Balancing short- and long-term strategic planning is hard largely because they often conflict. A great example of this is when the Green Bay Packers drafted Aaron Rodgers in 2005. It was a shocking choice, because the Packers already had a future Hall of Fame quarterback in Brett Favre, and they had short-term needs at other positions. Furthermore, Rodgers was far from a sure thing. The Packers were sacrificing their immediate effectiveness for a potential Favre replacement 3-5 years in the future.
In sports, part of how you enforce the discipline of balancing the short- and long-term is by separating the roles of coach (short-term) and general manager (long-term). Andrew Brandt, the Packers former vice president of player finance, described how this dynamic played out when choosing to draft Rodgers:
We get to 24 and we got one name staring at us, and it’s Aaron Rodgers. We know we have the most durable quarterback in football [Favre], so I can just sense [in] the room to my right were the coaching rumblings where you could just sense they’re like “Oh my God, are we really going to do this? We’re going to take a player that can’t help us this year, maybe not next year, maybe not the year after, maybe never.” There was some rumbling. And I sense what was going on to my left side, which is more management oriented, and it was the same thing they always say, which is trust the board. We put in all our scouting, we’re going to take the best player available. And obviously management won out over coaching. It was one of those ultimate best-player-available decisions. But you look at the Green Bay Packers that year, that’s the last thing you would think that we’d pick.

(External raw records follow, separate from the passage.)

(* ===== verification/Listener.v ===== *)
(** [NetworkSocketListener] of include/yael/NetworkSocketListener.h and
    src/NetworkSocketListener.cpp: a socket, its mode in the event loop, and the
    callbacks of the application. *)
From S2P Require Import Prelude Machine Slicer.
Local Open Scope Z_scope.

(** * The interface [network::Socket]

    The virtual functions a listener calls on its socket, over the type [K] of
    sockets (with the system they run on); [sk_child] is what [accept] returns. *)
Class Socket (K : Type) := {
  sk_child : Type;
  sk_is_valid : K → bool;
  sk_is_connected : K → bool;
  sk_is_listening : K → bool;
  sk_has_messages : K → bool;
  sk_get_fileno : K → Z;
  sk_wait_connection_established : K → bool;
  sk_accept : M K (list sk_child);
  sk_receive : M K (option message_in_t);
  sk_send_shared : list byte → Z → bool → M K bool;
  sk_send_unique : list byte → Z → bool → M K bool;
  sk_send_raw : list byte → Z → bool → M K bool;
  sk_do_send : M K bool;
  sk_close : bool → M K bool;
}.

(** * Data *)

Inductive SocketType := SocketNone | Acceptor | Connection.

Inductive Mode := ReadOnly | ReadWrite.

Definition mode_to_string (mode : Mode) : string :=
  match mode with ReadOnly => "read-only" | ReadWrite => "read-write" end.

#[export] Instance Mode_eq_dec : EqDecision Mode.
Proof. solve_decision. Defined.

#[export] Instance SocketType_eq_dec : EqDecision SocketType.
Proof. solve_decision. Defined.

(** [m_mutex] and [m_send_mutex] are true while a call of this object holds
    them. *)
Record NetworkSocketListener (K : Type) := mkListener {
  m_mutex : bool;
  m_send_mutex : bool;
  m_socket : option K;
  m_socket_type : SocketType;
  m_fileno : Z;
  m_has_disconnected : bool;
  m_mode : Mode;
}.
Arguments mkListener {K}.
Arguments m_mutex {K}.
Arguments m_send_mutex {K}.
Arguments m_socket {K}.
Arguments m_socket_type {K}.
Arguments m_fileno {K}.
Arguments m_has_disconnected {K}.
Arguments m_mode {K}.

(** Calls of the event loop and of the application's callbacks, in order. *)
Inductive levent (C : Type) :=
| Unregistered (fileno : Z)
| ModeChanged (fileno : Z) (mode : Mode) (first_time : bool)
| GotMessage (msg : message_in_t)
| GotConnection (child : C)
| GotDisconnect.
Arguments Unregistered {C}.
Arguments ModeChanged {C}.
Arguments GotMessage {C}.
Arguments GotConnection {C}.
Arguments GotDisconnect {C}.

(** The listener, the trace, whether the event loop exists, and the state [U] of
    the derived class. *)
Record lworld (K C U : Type) := mkLWorld {
  l_listener : NetworkSocketListener K;
  l_trace : list (levent C);
  l_loop : bool;
  l_user : U;
}.
Arguments mkLWorld {K C U}.
Arguments l_listener {K C U}.
Arguments l_trace {K C U}.
Arguments l_loop {K C U}.
Arguments l_user {K C U}.

Section listener.
Context {K U : Type} `{Socket K}.
Abbreviation L := (NetworkSocketListener K).
Abbreviation W := (lworld K sk_child U).
Implicit Types w : W.

Definition set_mutex b (l : L) : L := mkListener b (m_send_mutex l) (m_socket l)
  (m_socket_type l) (m_fileno l) (m_has_disconnected l) (m_mode l).
Definition set_send_mutex b (l : L) : L := mkListener (m_mutex l) b (m_socket l)
  (m_socket_type l) (m_fileno l) (m_has_disconnected l) (m_mode l).
Definition put_socket k (l : L) : L := mkListener (m_mutex l) (m_send_mutex l) k
  (m_socket_type l) (m_fileno l) (m_has_disconnected l) (m_mode l).
Definition put_type t n (l : L) : L := mkListener (m_mutex l) (m_send_mutex l) (m_socket l)
  t n (m_has_disconnected l) (m_mode l).
Definition put_disconnected b (l : L) : L := mkListener (m_mutex l) (m_send_mutex l) (m_socket l)
  (m_socket_type l) (m_fileno l) b (m_mode l).
Definition put_mode m (l : L) : L := mkListener (m_mutex l) (m_send_mutex l) (m_socket l)
  (m_socket_type l) (m_fileno l) (m_has_disconnected l) m.

(** Access to the listener. *)
Definition this : M W L := λ w, (Val (l_listener w), w).

Definition update (f : L → L) : M W unit := λ w,
  (Val tt, mkLWorld (f (l_listener w)) (l_trace w) (l_loop w) (l_user w)).

Definition emit (e : levent sk_child) : M W unit := λ w,
  (Val tt, mkLWorld (l_listener w) (l_trace w ++ [e]) (l_loop w) (l_user w)).

(** A call on [*m_socket]. *)
Definition on_socket {A} (m : M K A) : M W A := λ w,
  match m_socket (l_listener w) with
  | None => (Halt (UB "m_socket is null"), w)
  | Some k =>
      let '(o, k') := m k in
      (o, mkLWorld (put_socket (Some k') (l_listener w)) (l_trace w) (l_loop w) (l_user w))
  end.

Definition query {A} (f : K → A) : M W A := on_socket (λ k, (Val (f k), k)).

(** [EventLoop::get_instance()] *)
Definition get_instance : M W unit := λ w,
  if l_loop w then (Val tt, w)
  else (Exn (runtime_error "Event loop not initialized (yet)!"), w).

(** [std::unique_lock] on one of the mutexes, which are not recursive; leaving
    the scope unlocks, by an exception too. *)
Definition lock_mutex : M W unit :=
  l ← this;
  if m_mutex l then halt (Fatal "deadlock: m_mutex is locked by this thread")
  else update (set_mutex true).

Definition unlock_mutex : M W unit := update (set_mutex false).

Definition lock_send_mutex : M W unit :=
  l ← this;
  if m_send_mutex l then halt (Fatal "deadlock: m_send_mutex is locked by this thread")
  else update (set_send_mutex true).

Definition unlock_send_mutex : M W unit := update (set_send_mutex false).

Definition locked {A} (body : M W A) : M W A :=
  lock_mutex;; finally body unlock_mutex.

Definition send_locked {A} (body : M W A) : M W A :=
  lock_send_mutex;; finally body unlock_send_mutex.

(** The virtual functions of the derived class: the callbacks, and what its
    [close_socket] does before calling the one of this class. *)
Record callbacks := mkCallbacks {
  on_network_message : message_in_t → M W unit;
  on_new_connection : sk_child → M W unit;
  on_disconnect : M W unit;
  before_close : M W unit;
}.

(** * Operations *)

(** The constructor without a socket. *)
Definition new_listener : L :=
  {| m_mutex := false; m_send_mutex := false; m_socket := None; m_socket_type := SocketNone;
     m_fileno := 1; m_has_disconnected := false; m_mode := ReadOnly |}.

Definition set_socket (socket : K) (type : SocketType) : M W unit :=
  locked (
    l ← this;
    if bool_decide (is_Some (m_socket l)) then
      throw (runtime_error "There is already a socket assigned to this listener!")
    else if negb (sk_is_valid socket) then throw (runtime_error "Not a valid socket!")
    else
      update (put_socket (Some socket));;
      fileno ← query sk_get_fileno;
      update (put_type type fileno)).

(** The constructor with a socket, after the default initialisers. *)
Definition construct_with (socket : option K) (type : SocketType) : M W unit :=
  match socket with
  | None => mret tt
  | Some k => set_socket k type;; query sk_wait_connection_established;; mret tt
  end.

Definition release_socket : M W (option K) :=
  locked (
    l ← this;
    let sock := m_socket l in
    update (put_socket None);;
    get_instance;;
    emit (Unregistered (m_fileno l));;
    mret sock).

Definition re_register (first_time : bool) : M W unit :=
  send_locked (
    valid ← query sk_is_valid;
    if negb valid then mret tt else
    get_instance;;
    l ← this;
    emit (ModeChanged (m_fileno l) (m_mode l) first_time)).

Definition set_mode (mode : Mode) : M W unit :=
  l ← this;
  if bool_decide (mode = m_mode l) then mret tt else
  update (put_mode mode);;
  get_instance;;
  emit (ModeChanged (m_fileno l) mode false).

Definition is_valid : M W bool :=
  locked (
    l ← this;
    match m_socket l with None => mret false | Some k => mret (sk_is_valid k) end).

Definition is_connected : M W bool :=
  locked (
    l ← this;
    match m_socket l with None => mret false | Some k => mret (sk_is_connected k) end).

Definition has_messages : M W bool :=
  locked (
    l ← this;
    match m_socket l with None => mret false | Some k => mret (sk_has_messages k) end).

(** [socket()], a reference to the socket *)
Definition socket : M W K :=
  l ← this;
  match m_socket l with None => halt (UB "m_socket is null") | Some k => mret k end.

(** [message_slicer()], a reference into the socket *)
Definition message_slicer {S} (slicer_of : K → S) : M W S :=
  l ← this;
  match m_socket l with None => throw (runtime_error "No socket") | Some k => mret (slicer_of k) end.

Definition get_fileno : M W Z := l ← this; mret (m_fileno l).

(** [if (EventLoop::is_initialized()) unregister_event_listener(this)] *)
Definition unregister : M W unit := λ w,
  if l_loop w then emit (Unregistered (m_fileno (l_listener w))) w else (Val tt, w).

(** Called with [m_mutex] locked; unlocks it only when it closes the socket. *)
Definition close_socket_internal (cb : callbacks) : M W unit :=
  l ← this;
  done ← (match m_socket l with
    | Some k =>
        if sk_is_valid k then
          closed ← on_socket (sk_close false);
          unlock_mutex;;
          mret closed
        else mret true
    | None => mret true
    end);
  l ← this;
  if done && negb (m_has_disconnected l) then
    update (put_disconnected true);;
    when (bool_decide (m_socket_type l = Connection)) (emit GotDisconnect;; on_disconnect cb);;
    unregister
  else mret tt.

Definition close_socket (cb : callbacks) : M W unit :=
  locked (close_socket_internal cb).

(** The call through the virtual function. *)
Definition virtual_close (cb : callbacks) : M W unit := before_close cb;; close_socket cb.

Definition on_error (cb : callbacks) : M W unit := virtual_close cb.

(** ** Sending *)

(** The loop of [send]: [None] to try again. [wait] is what happens while the
    caller sleeps in [wait_send_queue_empty]. *)
Definition try_send (cb : callbacks) (send : M K bool) (wait : M K unit) (blocking : bool)
    : M W (option bool) :=
  catch (more ← on_socket send; mret (Some more)) (λ e,
    match e with
    | socket_error _ => virtual_close cb;; mret (Some false)
    | send_queue_full =>
        if blocking then
          unlock_send_mutex;;
          on_socket wait;;
          lock_send_mutex;;
          mret None
        else virtual_close cb;; mret (Some false)
    | _ => throw e
    end).

Definition send_with (fuel : nat) (cb : callbacks) (send : M K bool) (wait : M K unit)
    (blocking : bool) : M W unit :=
  send_locked (
    has_more ← iter fuel (try_send cb send wait blocking);
    valid ← is_valid;
    if valid : bool then set_mode (if has_more : bool then ReadWrite else ReadOnly)
    else virtual_close cb).

(** The three overloads; the socket takes a 32-bit length. *)
Definition send_shared fuel cb data len wait blocking async : M W unit :=
  send_with fuel cb (sk_send_shared data (u32 len) async) wait blocking.

Definition send_unique fuel cb data len wait blocking async : M W unit :=
  send_with fuel cb (sk_send_unique data (u32 len) async) wait blocking.

Definition send_raw fuel cb data len wait blocking async : M W unit :=
  send_with fuel cb (sk_send_raw data (u32 len) async) wait blocking.

(** ** Events *)

Definition on_write_ready (cb : callbacks) : M W unit :=
  send_locked (
    has_more ← catch (on_socket sk_do_send) (λ e,
      match e with
      | socket_error _ => unlock_send_mutex;; virtual_close cb;; mret false
      | _ => throw e
      end);
    valid ← (if negb has_more then is_valid else mret false);
    if valid : bool then set_mode ReadOnly else mret tt).

(** One iteration of the loop over the messages: [Some tt] to leave it. *)
Definition read_step (cb : callbacks) : M W (option unit) :=
  l ← this;
  match m_socket l with
  | None => mret (Some tt)
  | Some _ =>
      message ← on_socket sk_receive;
      match message with
      | Some msg =>
          unlock_mutex;;
          emit (GotMessage msg);;
          on_network_message cb msg;;
          lock_mutex;;
          mret None
      | None => mret (Some tt)
      end
  end.

Fixpoint new_connections (cb : callbacks) (children : list sk_child) : M W unit :=
  match children with
  | [] => mret tt
  | c :: cs => emit (GotConnection c);; on_new_connection cb c;; new_connections cb cs
  end.

Definition on_read_ready (fuel : nat) (cb : callbacks) : M W unit :=
  locked (
    l ← this;
    match m_socket_type l with
    | Acceptor =>
        result ← on_socket sk_accept;
        unlock_mutex;;
        new_connections cb result
    | Connection =>
        catch (iter fuel (read_step cb)) (λ e,
          match e with socket_error _ => mret tt | _ => throw e end);;
        l ← this;
        match m_socket l with
        | Some k => if negb (sk_is_valid k) then close_socket_internal cb else mret tt
        | None => mret tt
        end
    | SocketNone => throw (runtime_error "Unknown socket type!")
    end).

(** One iteration of [wait_for_connection]. *)
Definition wait_step : M W (option unit) :=
  connected ← is_connected;
  if connected : bool then mret (Some tt) else
  l ← this;
  match m_socket l with
  | None => mret None
  | Some k =>
      if sk_is_listening k then
        throw (runtime_error "Cannot wait for connection. Is listening.")
      else query sk_wait_connection_established;; mret None
  end.

Definition wait_for_connection (fuel : nat) : M W unit := iter fuel wait_step.
End listener.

It turned out to be the right choice. Rodgers replaced Favre three years later (while Favre was still good), has been two Super Bowls (winning one), and is almost surely a future Hall of Famer.
What would it look like if more organizations (especially smaller ones) had separate roles responsible for short- versus long-term planning?

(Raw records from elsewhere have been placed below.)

(* ===== verification/ListenerProps.v ===== *)
(** What a [NetworkSocketListener] guarantees over any socket that keeps the
    contract below: no lost write interest, one disconnect, messages before the
    disconnect. *)
From S2P Require Import Prelude Machine Slicer Listener.
Local Open Scope Z_scope.

(** * What a listener relies on *)

(** [sk_pending]: data waits to be written. [sk_fits]: what may be passed to a
    [send]. Only [receive] and [accept] may read for ever. *)
Class SocketLaws (K : Type) `{Socket K} := {
  sk_ok : K → Prop;
  sk_pending : K → Prop;
  sk_fits : M K bool → Prop;

  sk_connected_valid k : sk_ok k → sk_is_connected k = true → sk_is_valid k = true;
  sk_send_spec send k : sk_fits send → sk_ok k →
    wp send k (λ o k', sk_ok k' ∧
      match o with
      | Val more => more = false → sk_is_connected k' = true → ¬ sk_pending k'
      | Exn e => (∃ msg, e = socket_error msg) ∨ e = send_queue_full
      | Halt _ => False
      end);
  sk_do_send_spec k : sk_ok k →
    wp sk_do_send k (λ o k', sk_ok k' ∧ (sk_is_connected k' = true → sk_is_connected k = true) ∧
      (sk_pending k' → sk_pending k) ∧
      match o with
      | Val more => more = false → sk_is_connected k' = true → ¬ sk_pending k'
      | Exn e => ∃ msg, e = socket_error msg
      | Halt _ => False
      end);
  sk_receive_spec k : sk_ok k →
    wp sk_receive k (λ o k',
      match o with
      | Halt h => h = OutOfFuel
      | _ => sk_ok k' ∧ (sk_is_connected k' = true → sk_is_connected k = true) ∧
          (sk_pending k' → sk_pending k)
      end);
  sk_accept_spec k : sk_ok k →
    wp sk_accept k (λ o k',
      match o with
      | Halt h => h = OutOfFuel
      | _ => sk_ok k' ∧ (sk_is_connected k' = true → sk_is_connected k = true) ∧
          (sk_pending k' → sk_pending k)
      end);
  sk_close_spec k : sk_ok k →
    wp (sk_close false) k (λ o k', sk_ok k' ∧ sk_is_connected k' = false ∧ ∃ done, o = Val done);
}.

Section rules.
Context {K U : Type} `{Socket K}.
Abbreviation L := (NetworkSocketListener K).
Abbreviation W := (lworld K sk_child U).
Implicit Types w : W.

Definition with_listener (l : L) w : W := mkLWorld l (l_trace w) (l_loop w) (l_user w).
Lemma tcp_unique_fits fuel mk Hmk data len async :
  0 ≤ len → len + 4 < two32 → len ≤ Z.of_nat (length data) →
  @sk_fits W _ (tcp_socket_laws fuel mk Hmk) (@sk_send_unique W (tcp_socket fuel mk) data len async).
Proof. apply fits_unique. Qed.
End contract.

(** * Reading to the end of a connection *)

Section reading.
Context {Σ T U : Type} `{SysLaws Σ} {host : Host Σ} `{SlicerLaws T} `{InetLaws}.
Context (fuel : nat) (mk : T).
Abbreviation W := (world Σ T).
Abbreviation LW := (lworld (world Σ T) (TcpSocket T) U).
Implicit Types (w : W) (lw : LW).

#[local] Existing Instance tcp_socket.
#[local] Instance the_socket : Socket W := tcp_socket fuel mk.

(** The end of [receive]. *)
Definition pop : M W (option message_in_t) :=
  s ← sock;
  if slicer_has_messages (m_slicer s) then
    res ← on_slicer slicer_get_message;
    match res with
    | None => throw (socket_error "failed to get message")
    | Some msg => mret (Some msg)
    end
  else mret None.

(** A socket that has been closed, with the messages [ps] to hand out. *)
Definition gone (ps : list (list byte)) w : Prop :=
  slicer_wf (m_slicer (w_sock w)) ∧ m_fd (w_sock w) = -1 ∧
  buf_is_valid (slicer_buffer (m_slicer (w_sock w))) = false ∧ delivered (m_slicer (w_sock w)) = ps.

Lemma pop_gone ps w :
  gone ps w → wp pop w (λ o w', gone (tail ps) w' ∧ o = Val (delivered_message <$> head ps)).
Proof.
  intros (Hwf & Hfd & Hv & Hd). unfold pop. tcp_step. tcp_step. cbn [seq_post].
  pose proof (has_messages_spec _ Hwf) as Hhas. rewrite Hd in Hhas.
  pose proof (get_message_spec _ Hwf) as Hmsg. rewrite Hd in Hmsg.
  destruct (slicer_has_messages (m_slicer (w_sock w))); destruct ps as [|p ps].
  - by destruct (proj1 Hhas eq_refl).
  - tcp_step. tcp_step. eapply wp_mono; [exact Hmsg|].
    intros ? t' (Hwf' & _ & Hb & -> & Hd'). simpl. tcp_step. split; [|done].
    unfold gone. simpl. by rewrite Hb.
  - tcp_step. split; [|done]. by split.
  - by discriminate (proj2 Hhas).
Qed.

(The article above is also an excellent case study on the imperfect science of decision-making.)
In other sports news, the historically great Golden State Warriors eliminated the Portland Trailblazers from the NBA playoffs, 4-0. Afterward, the Blazers star point guard, Damian Lillard (who had an outstanding series), commented on how “together” and “on the same wavelength” the Warriors play.

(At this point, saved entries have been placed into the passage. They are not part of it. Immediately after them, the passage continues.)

(** Joining the threads from [i] on, while nothing else happens to the threads. *)
Lemma join_from_all ended n i w l :
  (∀ w l, m_instance w = Some l → wp ended w (λ o w', o = Val tt ∧ ∃ l',
     m_instance w' = Some l' ∧ m_threads l' = m_threads l)) →
  m_instance w = Some l → (∀ j, i ≤ j → j < i + n → m_threads l !! j = Some true)%nat →
  wp (join_from ended n i) w (λ o w', o = Val tt ∧ ∃ l', m_instance w' = Some l' ∧
    length (m_threads l') = length (m_threads l) ∧
    ∀ j, m_threads l' !! j =
      if decide (i ≤ j < i + n)%nat then Some false else m_threads l !! j).
Proof.
  intros Hended. revert i w l. induction n as [|n IH]; intros i w l Hl Hall; simpl.
  { split; [done|]. exists l. split; [done|]. split; [done|]. intros j.
    rewrite decide_False by lia. done. }
  apply wp_bind. unfold join_thread. wp_step. eapply wp_loop; [done|]. cbn [seq_post].
  rewrite (Hall i) by lia. apply wp_bind. eapply wp_mono; [by apply Hended|].
  intros o w1 (-> & l1 & Hl1 & Ht1). cbn [seq_post]. eapply wp_update_loop; [exact Hl1|].
  cbn [seq_post]. eapply wp_mono; [eapply (IH (S i)); [done|]|].
  - intros j ? ?. simpl. rewrite Ht1, list_lookup_insert_ne by lia. apply Hall; lia.
  - simpl. rewrite Ht1. intros o w' (-> & l' & Hl' & Hlen & Hj). split; [done|]. exists l'.
    split; [done|]. split; [by rewrite Hlen, length_insert|]. intros j. rewrite Hj.
    destruct (decide (j = i)) as [->|].
    + rewrite decide_False, decide_True by lia. apply list_lookup_insert_eq.
      by eapply lookup_lt_Some, Hall; lia.
    + rewrite list_lookup_insert_ne by done. repeat case_decide; (done || lia).
Qed.

Lemma no_joinable (ts : list bool) : (∀ j, (j < length ts)%nat → ts !! j = Some false) → existsb id ts = false.
Proof.
  induction ts as [|t ts IH]; intros Hts; [done|]. simpl. pose proof (Hts 0%nat ltac:(simpl; lia)) as H0'.
  simpl in H0'. injection H0' as ->. apply IH. intros j Hj. apply (Hts (S j)). simpl. lia.
Qed.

It’s extraordinary commentary coming from a great basketball player on a very good team. At this level, every team invests heavily on getting everybody on the same page, and all good teams achieve that. But there are clearly different levels of alignment, and when you reach higher levels, you play at higher levels. I think it speaks powerfully to the importance of alignment, which most organizations in other fields do not value as highly as professional sports teams.
(As an aside, my friend, Pete Forsyth, wrote a great article about Lillard, free licenses, and Wikipedia in 2014. I recently helped make Pete famous in the Oregon sports world this past week when the above, Creative Commons-licensed photo I took of him sporting his Lillard jersey at a Warriors game appeared in this Willamette Week article this past Monday.)